Navalny thus shares the establishment view that Russia is entitled to a say in the domestic affairs of its post-Soviet neighbors. He remains committed to regional integration in the post-Soviet space, advocating the expansion of the Eurasian Economic Union and the establishment of a regional trade network with Russia at its center. He believes in capitalizing on Russia’s soft power assets to influence the political calculations of its neighbors instead of spending taxpayer rubles on “petty bribery and coaxing post-Soviet elites.” 

The most intrusive elements of Navalny’s “near abroad” policy are couched in pro-democracy rhetoric. He promises to export a “democratic political system,” “civil rights and human rights,” and “economic openness and free trade” to post-Soviet countries, a policy certain to disquiet authoritarian states in Russia’s neighborhood. If Putin’s Russia categorically opposes regime change—one of the main qualities that makes Russia an appealing partner for regional and international strongmen—Navalny’s Russia would compound the regime security concerns of authoritarian states in the post-Soviet space. Navalny’s “near abroad” policy would also pose a difficult question for Western observers: is Russia’s interference in the domestic affairs of its neighbors only objectionable when it promotes authoritarian norms?
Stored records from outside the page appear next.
(* ===== verification/SigmaFacts.v ===== *)
(** * Facts about the Sigma compiler

    The parser always has enough fuel, accepts exactly the printed forms of the
    conditions over known selections with Sigma's precedences, and evaluation
    does not depend on the iteration order of Go's maps. *)

From S2P Require Import Prelude GoLang GoFormat Core DetectionModel SigmaRule SigmaCompile.

(** ** Definitions *)

(** The tokens of a condition with as few parentheses as the precedences
    allow, at the level of [or] (0), of [and] (1) or of [not] (2); both
    operators associate to the left. *)
Definition parens (needed : bool) (tokens : list string) : list string :=
  if needed then "(" :: tokens ++ [")"] else tokens.

Fixpoint print_condition (level : nat) (n : conditionNode) : list string :=
  match n with
  | selectionNode name => [name]
  | notNode child => "not" :: print_condition 2 child
  | binaryNode OpAnd l r =>
      parens (bool_decide (2 <= level)%nat) (print_condition 1 l ++ "and" :: print_condition 2 r)
  | binaryNode OpOr l r =>
      parens (bool_decide (1 <= level)%nat) (print_condition 0 l ++ "or" :: print_condition 1 r)
  end.

Fixpoint condition_names (n : conditionNode) : list string :=
  match n with
  | selectionNode name => [name]
  | notNode child => condition_names child
  | binaryNode _ l r => condition_names l ++ condition_names r
  end.

(** A name a condition can mention: one the parser does not read as [not] or
    as an opening parenthesis. *)
Definition nameable (name : string) : Prop := EqualFold name "not" = false /\ EqualFold name "(" = false.

(** ** The parser's fuel *)

Section Parser.
Context (known : string -> bool).
Implicit Types (toks rest : list string) (n : nat).

(** An answer that leaves fewer ([strict]) or no more tokens than it was given. *)
Definition shortens (strict : bool) toks (o : parsed (conditionNode * list string)) : Prop :=
  exists out, o = Some out /\
    forall node rest, out = Ok (node, rest) ->
      (length rest + (if strict then 1 else 0) <= length toks)%nat.

Lemma shortens_bind s1 s2 toks1 toks o (k : conditionNode * list string -> parsed (conditionNode * list string)) :
  shortens s1 toks1 o ->
  (forall node rest, (length rest + (if s1 then 1 else 0) <= length toks1)%nat -> shortens s2 toks (k (node, rest))) ->
  shortens s2 toks (pbind o k).
Proof.
  intros (out & -> & Hlen) Hk. destruct out as [[node rest]|e|]; cbn.
  - by apply Hk, (Hlen node).
  - eexists. split; [done|]. intros ?? [=].
  - eexists. split; [done|]. intros ?? [=].
Qed.

Lemma shortens_Ok (s : bool) toks node rest :
  (length rest + (if s then 1 else 0) <= length toks)%nat -> shortens s toks (Some (Ok (node, rest))).
Proof. intros ?. eexists. split; [done|]. by intros ?? [= <- <-]. Qed.

Lemma shortens_Err s toks e : shortens s toks (Some (Err e)).
Proof. eexists. split; [done|]. intros ?? [=]. Qed.

Lemma peek_length value toks : peek value toks = true -> length toks = S (length (tl toks)).
Proof. by destruct toks. Qed.

(** Enough fuel for each of the five functions. *)
Lemma parser_total n :
  (forall toks, (4 * length toks + 3 <= n)%nat -> shortens true toks (parseOr known n toks)) /\
  (forall lhs toks, (4 * length toks + 1 <= n)%nat -> shortens false toks (parseOr_loop known n lhs toks)) /\
  (forall toks, (4 * length toks + 2 <= n)%nat -> shortens true toks (parseAnd known n toks)) /\
  (forall lhs toks, (4 * length toks + 1 <= n)%nat -> shortens false toks (parseAnd_loop known n lhs toks)) /\
  (forall toks, (4 * length toks + 1 <= n)%nat -> shortens true toks (parseUnary known n toks)).
Proof.
  induction n as [|n (IHO & IHOL & IHA & IHAL & IHU)]; [split_and!; intros; lia|].
  split_and!; intros *; intros Hn; cbn.
  - eapply (shortens_bind true); [apply IHA; lia|]. intros node rest Hr. cbn in Hr.
    destruct (IHOL node rest) as (out & E & L); [lia|]. exists out. split; [done|].
    intros nd rs Ho. specialize (L nd rs Ho). cbn in *. lia.
  - destruct (peek "or" toks) eqn:P; [|apply shortens_Ok; lia]. apply peek_length in P.
    eapply (shortens_bind true); [apply IHA; lia|]. intros node rest Hr. cbn in Hr.
    destruct (IHOL (binaryNode OpOr lhs node) rest) as (out & E & L); [lia|]. exists out. split; [done|].
    intros nd rs Ho. specialize (L nd rs Ho). cbn in *. lia.
  - eapply (shortens_bind true); [apply IHU; lia|]. intros node rest Hr. cbn in Hr.
    destruct (IHAL node rest) as (out & E & L); [lia|]. exists out. split; [done|].
    intros nd rs Ho. specialize (L nd rs Ho). cbn in *. lia.
  - destruct (peek "and" toks) eqn:P; [|apply shortens_Ok; lia]. apply peek_length in P.
    eapply (shortens_bind true); [apply IHU; lia|]. intros node rest Hr. cbn in Hr.
    destruct (IHAL (binaryNode OpAnd lhs node) rest) as (out & E & L); [lia|]. exists out. split; [done|].
    intros nd rs Ho. specialize (L nd rs Ho). cbn in *. lia.
  - destruct (peek "not" toks) eqn:P; [apply peek_length in P|].
    { eapply (shortens_bind true); [apply IHU; lia|]. intros node rest Hr. apply shortens_Ok. cbn in *. lia. }
    destruct (peek "(" toks) eqn:Q; [apply peek_length in Q|].
    { eapply (shortens_bind true); [apply IHO; lia|]. intros node rest Hr. cbn in Hr.
      destruct (peek ")" rest) eqn:C; cbn; [|apply shortens_Err]. apply peek_length in C. apply shortens_Ok. cbn. lia. }
    destruct toks as [|name toks]; [apply shortens_Err|].
    destruct (known name); cbn; [|apply shortens_Err]. apply shortens_Ok. cbn. lia.
Qed.

(** More fuel does not change an answer. *)
Lemma pbind_mono {A B} (m m' : parsed A) (k k' : A -> parsed B) out :
  (forall o, m = Some o -> m' = Some o) -> (forall a o, k a = Some o -> k' a = Some o) ->
  pbind m k = Some out -> pbind m' k' = Some out.
Proof. intros Hm Hk. destruct m as [[a|e|]|]; cbn; [|intros <-..|done]; rewrite (Hm _ eq_refl); cbn; auto. Qed.

Lemma parser_mono n :
  (forall toks out, parseOr known n toks = Some out -> parseOr known (S n) toks = Some out) /\
  (forall lhs toks out, parseOr_loop known n lhs toks = Some out -> parseOr_loop known (S n) lhs toks = Some out) /\
  (forall toks out, parseAnd known n toks = Some out -> parseAnd known (S n) toks = Some out) /\
  (forall lhs toks out, parseAnd_loop known n lhs toks = Some out -> parseAnd_loop known (S n) lhs toks = Some out) /\
  (forall toks out, parseUnary known n toks = Some out -> parseUnary known (S n) toks = Some out).
Proof.
  induction n as [|n (IHO & IHOL & IHA & IHAL & IHU)]; [split_and!; intros *; done|].
  split_and!; intros *.
  - apply pbind_mono; [apply IHA|intros [node rest]; apply IHOL].
  - cbn [parseOr_loop]. destruct (peek "or" toks); [|done]. apply pbind_mono; [apply IHA|intros [node rest]; apply IHOL].
  - apply pbind_mono; [apply IHU|intros [node rest]; apply IHAL].
  - cbn [parseAnd_loop]. destruct (peek "and" toks); [|done]. apply pbind_mono; [apply IHU|intros [node rest]; apply IHAL].
  - cbn [parseUnary]. destruct (peek "not" toks); [apply pbind_mono; [apply IHU|by intros [node rest]]|].
    destruct (peek "(" toks); [apply pbind_mono; [apply IHO|by intros [node rest]]|done].
Qed.

Lemma parseOr_more n m toks out : (n <= m)%nat -> parseOr known n toks = Some out -> parseOr known m toks = Some out.
Proof. induction 1 as [|m _ IH]; [done|]. intros E. by apply parser_mono, IH. Qed.

(** ** Printing and parsing *)

(** The answer of a function for all large enough fuel. *)
Definition runs {A} (f : nat -> parsed A) (x : A) : Prop := exists n, forall m, (n <= m)%nat -> f m = Some (Ok x).

Lemma runs_bind {A B} (f : nat -> parsed A) a (k : nat -> A -> parsed B) b (g : nat -> parsed B) :
  (forall m, g (S m) = pbind (f m) (k m)) -> runs f a -> runs (fun m => k m a) b -> runs g b.
Proof.
  intros G [n1 F] [n2 K]. exists (S (Nat.max n1 n2)). intros [|m] Hm; [lia|].
  rewrite G, F by lia. cbn. apply K. lia.
Qed.

Lemma runs_step {A} (f g : nat -> parsed A) a : (forall m, g (S m) = f m) -> runs f a -> runs g a.
Proof. intros G [n F]. exists (S n). intros [|m] Hm; [lia|]. rewrite G. apply F. lia. Qed.

Lemma runs_now {A} (f : nat -> parsed A) a : (forall m, f (S m) = Some (Ok a)) -> runs f a.
Proof. intros F. exists 1%nat. intros [|m] Hm; [lia|]. apply F. Qed.

Lemma parseOr_loop_stop nd rest : peek "or" rest = false -> runs (fun m => parseOr_loop known m nd rest) (nd, rest).
Proof. intros P. apply runs_now. intros m. cbn. by rewrite P. Qed.

Lemma parseAnd_loop_stop nd rest : peek "and" rest = false -> runs (fun m => parseAnd_loop known m nd rest) (nd, rest).
Proof. intros P. apply runs_now. intros m. cbn. by rewrite P. Qed.

(** Parsing a printed condition leaves the loop of its level to go on with
    the rest. *)
Definition prints_or (node : conditionNode) : Prop := forall rest x, peek "and" rest = false ->
  runs (fun m => parseOr_loop known m node rest) x ->
  runs (fun m => parseOr known m (print_condition 0 node ++ rest)) x.
Definition prints_and (node : conditionNode) : Prop := forall rest x,
  runs (fun m => parseAnd_loop known m node rest) x ->
  runs (fun m => parseAnd known m (print_condition 1 node ++ rest)) x.
Definition prints_unary (node : conditionNode) : Prop := forall rest,
  runs (fun m => parseUnary known m (print_condition 2 node ++ rest)) (node, rest).

Lemma unary_and node : print_condition 1 node = print_condition 2 node -> prints_unary node -> prints_and node.
Proof.
  intros E U rest x R. rewrite E.
  by apply (runs_bind _ (node, rest) (fun m '(lhs, rest) => parseAnd_loop known m lhs rest) _ _ (fun m => eq_refl) (U rest)).
Qed.

Lemma and_or node : print_condition 0 node = print_condition 1 node -> prints_and node -> prints_or node.
Proof.
  intros E A rest x P R. rewrite E.
  apply (runs_bind _ (node, rest) (fun m '(lhs, rest) => parseOr_loop known m lhs rest) _ _ (fun m => eq_refl)); [|exact R].
  by apply A, parseAnd_loop_stop.
Qed.

Lemma or_unary node : print_condition 2 node = parens true (print_condition 0 node) -> prints_or node -> prints_unary node.
Proof.
  intros E O rest. rewrite E. unfold parens. cbn [app]. rewrite <- app_assoc. cbn [app].
  assert (R : runs (fun m => parseOr known m (print_condition 0 node ++ ")" :: rest)) (node, ")" :: rest))
    by (apply O; [done|by apply parseOr_loop_stop]).
  destruct R as [n R]. exists (S n). intros [|m] Hm; [lia|]. cbn. rewrite R by lia. done.
Qed.
(** The authentication threshold fires at the fifth failure: for a failure
    whose event was not observed yet, it triggers exactly when four other
    failing events from the same source are in the five minutes up to it, and
    the same crossing was not reported before. *)
Theorem authentication_threshold_fires_at_fifth event observation m
    (FAILURE : auth_observation event = Some observation) (ID : ev_ID event <> "")
    (UNSEEN : observation_key observation authBaseRuleID ∉ mc_observation m) :
  let evaluation := (observe observation m).1 in
  ce_Triggered evaluation = true <->
  size (failing_events observation m) = 4%nat /\ (ev_ID event ∉ failing_events observation m) /\
  CorrelationFingerprint observation evaluation ∉ mc_emissions m.
Proof.
  destruct (auth_observation_spec _ _ FAILURE) as (S & _ & _).
  destruct (auth_new_record _ _ _ FAILURE UNSEEN) as (seen' & N). cbn zeta. unfold observe. rewrite N.
  set (window := filter (in_window observation) _). set (new := [_]).
  assert (W : failing_events observation m = event_ids auth_spec window) by (unfold failing_events; by rewrite S).
  assert (B : ce_Satisfied (EvaluateCorrelation auth_spec window) = (5 <=? Z.of_nat (size (event_ids auth_spec window))))
    by by apply event_count_satisfied.
  assert (E : event_ids auth_spec new = {[ev_ID event]}).
  { unfold event_ids, new. rewrite filter_cons_True by (cbn; split; [by left|done]). cbn. set_solver. }
  assert (A : ce_Satisfied (EvaluateCorrelation auth_spec (window ++ new)) =
    (5 <=? Z.of_nat (size (event_ids auth_spec window)) + (if ev_ID event ∈? event_ids auth_spec window then 0 else 1))).
  { rewrite event_count_satisfied, event_ids_app, E, size_add by done. done. }
  assert (T : ce_Triggered (EvaluateCorrelation auth_spec (window ++ new)) = false) by done.
  clear E UNSEEN N. unfold crossing. rewrite W, S, B, A.
  set (X := event_ids auth_spec window) in *. set (after := EvaluateCorrelation auth_spec (window ++ new)) in *.
  assert (C : (5 <=? Z.of_nat (size X)) || negb (5 <=? Z.of_nat (size X) + (if ev_ID event ∈? X then 0 else 1)) = false <->
              size X = 4%nat /\ ev_ID event ∉ X).
  { rewrite orb_false_iff, negb_false_iff, Z.leb_gt, Z.leb_le. case_bool_decide; split; intros; split_and!; try lia; try tauto. }
  clearbody after X. destruct (_ || _); [split; [by cbn [fst]; rewrite T|intros (C1 & C2 & _); by assert (true = false) by tauto]|].
  destruct C as [C _]. specialize (C eq_refl).
  destruct (decide (CorrelationFingerprint observation after ∈ mc_emissions m)) as [F|F];
    [rewrite (bool_decide_true _ F)|rewrite (bool_decide_false _ F)]; cbn -[CorrelationFingerprint].
  - rewrite T. naive_solver.
  - split; [intros _; by destruct C|done].
Qed.
(* ===== verification/PlaybookFacts.v ===== *)
(** * The graph searches of the playbook validator

    [detectCycle] is a depth-first search: every node it has finished is
    accessible in the dependency order, and what it returns is a closed walk.
    [maximumApprovalAncestors] computes the maximum over all the ancestors.
    For both, one unit of fuel per node is enough. *)

From S2P Require Import Prelude GoLang GoFormat Core Playbook.

(** [id] depends on the node [dependency]. *)
Definition depends (nodes : NodeMap) (id dependency : string) : Prop := dependency ∈ known_deps nodes id.

(** Consecutive elements are related. *)
Fixpoint linked {A} (R : A -> A -> Prop) (l : list A) : Prop :=
  match l with
  | a :: (b :: _) as rest => R a b /\ linked R rest
  | _ => True
  end.

(** A walk along dependencies that ends where it starts. *)
Definition closed_walk (nodes : NodeMap) (l : list string) : Prop :=
  exists id mid, l = id :: mid ++ [id] /\ linked (depends nodes) l.

Definition acyclic (nodes : NodeMap) : Prop := forall id, ~ tc (depends nodes) id id.

(** ** Walks and accessibility *)

Section Walk.
Context {A : Type} (R : A -> A -> Prop).

Lemma linked_snoc l a : linked R l -> (forall p, last l = Some p -> R p a) -> linked R (l ++ [a]).
Proof.
  induction l as [|x [|y l] IH]; cbn; intros L E; [done|by split; [apply E|]|].
  destruct L as [L1 L2]. split; [done|]. by apply IH.
Qed.

Lemma linked_suffix l1 l2 : linked R (l1 ++ l2) -> linked R l2.
Proof. induction l1 as [|x l1 IH]; [done|]. intros L. apply IH. destruct l1, l2; cbn in *; tauto. Qed.

Lemma linked_tc l a b : linked R (a :: l ++ [b]) -> tc R a b.
Proof.
  revert a. induction l as [|x l IH]; intros a L; cbn in L; [apply tc_once, L|].
  destruct L as [L1 L2]. eapply tc_l; [exact L1|by apply IH].
Qed.

Lemma Acc_no_cycle a : Acc (fun y x => R x y) a -> ~ tc R a a.
Proof.
  induction 1 as [a _ IH]. intros C.
  assert (exists b, R a b /\ tc R b b) as (b & H1 & H2); [|by apply (IH b)].
  inversion C as [? ? H|? b ? H H']; subst; [by exists a|]. exists b. split; [done|]. by eapply tc_r.
Qed.

Lemma tc_last_r a b : tc R a b -> exists c, rtc R a c /\ R c b.
Proof.
  induction 1 as [x y H|x y z H _ (c & H1 & H2)]; [exists x; by split|]. exists c. split; [by eapply rtc_l|done].
Qed.

End Walk.

Lemma tc_mono {A} (R S : A -> A -> Prop) a b : (forall x y, R x y -> S x y) -> tc R a b -> tc S a b.
Proof. intros H. induction 1 as [x y K|x y z K _ IH]; [by apply tc_once, H|by eapply tc_l; [apply H|]]. Qed.

Lemma known_deps_spec nodes id d : d ∈ known_deps nodes id <-> d ∈ deps nodes id /\ is_Some (nodes !! d).
Proof. unfold known_deps. rewrite list_elem_of_filter. tauto. Qed.

Lemma tc_depends_acyclic nodes l : closed_walk nodes l -> ~ acyclic nodes.
Proof. intros (id & mid & -> & L) A. apply (A id). by eapply linked_tc. Qed.

(** ** detectCycle *)

Section Cycle.
Context (nodes : NodeMap).

Definition later (y x : string) : Prop := depends nodes x y.

Record search_ok (st : CycleSearch) : Prop := {
  so_stack : forall x, cs_state st !! x = Some visiting <-> x ∈ cs_stack st;
  so_done : forall x, cs_state st !! x = Some visited -> Acc later x;
  so_linked : linked (depends nodes) (cs_stack st);
  so_nodup : NoDup (cs_stack st);
  so_nodes : forall x, is_Some (cs_state st !! x) -> is_Some (nodes !! x)
}.

(** The nodes that are not marked yet. *)
Definition unmarked (st : CycleSearch) : nat := size (dom nodes ∖ dom (cs_state st) : gset string).

(** The node may be visited next: the top of the stack depends on it. *)
Definition next_ok (st : CycleSearch) (id : string) : Prop :=
  is_Some (nodes !! id) /\ forall p, last (cs_stack st) = Some p -> depends nodes p id.

(** What a search from [st] promises of its result. *)
Definition visit_post (st : CycleSearch) (ids : list string) (result : option (list string * CycleSearch)) : Prop :=
  exists cycle st', result = Some (cycle, st') /\
    (cycle <> [] -> closed_walk nodes cycle) /\
    (cycle = [] -> search_ok st' /\ cs_stack st' = cs_stack st /\ cs_state st ⊆ cs_state st' /\
                   Forall (fun id => cs_state st' !! id = Some visited) ids).

Lemma unmarked_mono st st' : cs_state st ⊆ cs_state st' -> (unmarked st' <= unmarked st)%nat.
Proof. intros H. unfold unmarked. apply subseteq_size. apply subseteq_dom in H. set_solver. Qed.

Lemma stack_from_spec id stack : id ∈ stack ->
  exists pre mid, stack = pre ++ id :: mid /\ stack_from id stack = Some (id :: mid ++ [id]).
Proof.
  induction stack as [|x stack IH]; intros H; [by apply not_elem_of_nil in H|]. cbn.
  case_bool_decide as E; [subst; by exists [], stack|].
  apply elem_of_cons in H as [->|H]; [done|]. destruct (IH H) as (pre & mid & -> & ->). by exists (x :: pre), mid.
Qed.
Will Navalny succeed Putin? Almost definitely not. Could post-Putin political elites seeking economic growth and a less inhospitable external environment co-opt his foreign policy views? That is much more plausible. The change and continuity Navalny promises should serve as a warning to Russia’s foreign allies and adversaries alike: prepare for a post-Putin foreign policy, for better and worse.